= DIRECTIONS =
Please set down only the lines between the line containing "md_keys : list Z;" and the end of the records, inclusive, exactly as they stand.
--- INFORMATION SHOWN Enclosed Below ---
(* ===== verification/Access.v ===== *)
(** * The access layer (bt_mesh/src/access.c)

    The composition of a node, the dispatch of access messages to models, and
    sending and publishing by models. *)

From Stdlib Require Import Sorted.
From S2P Require Import Prelude NetBuf NetState NetIv TransState TransTx.

(** ** Data (inc/api/mesh/access.h) *)

(** [struct bt_mesh_model_op]; the handler is found by model and opcode. *)
Record model_op := mk_model_op { op_opcode : Z; op_min_len : nat }.

(** [struct bt_mesh_model_pub]; [pub_timer] is the time the publication timer
    was started with, [pub_update] whether there is an update callback. *)
Record model_pub := mk_model_pub {
  pub_addr : Z;
  pub_key : Z;
  pub_ttl : Z;
  pub_retransmit : Z;
  pub_period : Z;
  pub_period_div : Z;
  pub_cred : bool;
  pub_count : Z;
  pub_period_start : Z;
  pub_msg : bytes;
  pub_update : bool;
  pub_timer : option Z
}.
#[export] Instance model_pub_settable : Settable model_pub.
Proof.
  settable (fun p => mk_model_pub (pub_addr p) (pub_key p) (pub_ttl p) (pub_retransmit p)
    (pub_period p) (pub_period_div p) (pub_cred p) (pub_count p) (pub_period_start p)
    (pub_msg p) (pub_update p) (pub_timer p)).
Defined.

(** [struct bt_mesh_model]; [md_company] is only used for vendor models. *)
Record model := mk_model {
  md_company : Z;
  md_id : Z;
  md_pub : option model_pub;
  md_keys : list Z;
  md_groups : list Z;
  md_op : list model_op
}.
#[export] Instance model_settable : Settable model.
Proof.
  settable (fun m => mk_model (md_company m) (md_id m) (md_pub m) (md_keys m) (md_groups m) (md_op m)).
Defined.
--- End of Enclosed INFORMATION SHOWN ---
= EXERCISE RESPONSE =
  md_keys : list Z;
  md_groups : list Z;
  md_op : list model_op
}.
#[export] Instance model_settable : Settable model.
Proof.
  settable (fun m => mk_model (md_company m) (md_id m) (md_pub m) (md_keys m) (md_groups m) (md_op m)).
Defined.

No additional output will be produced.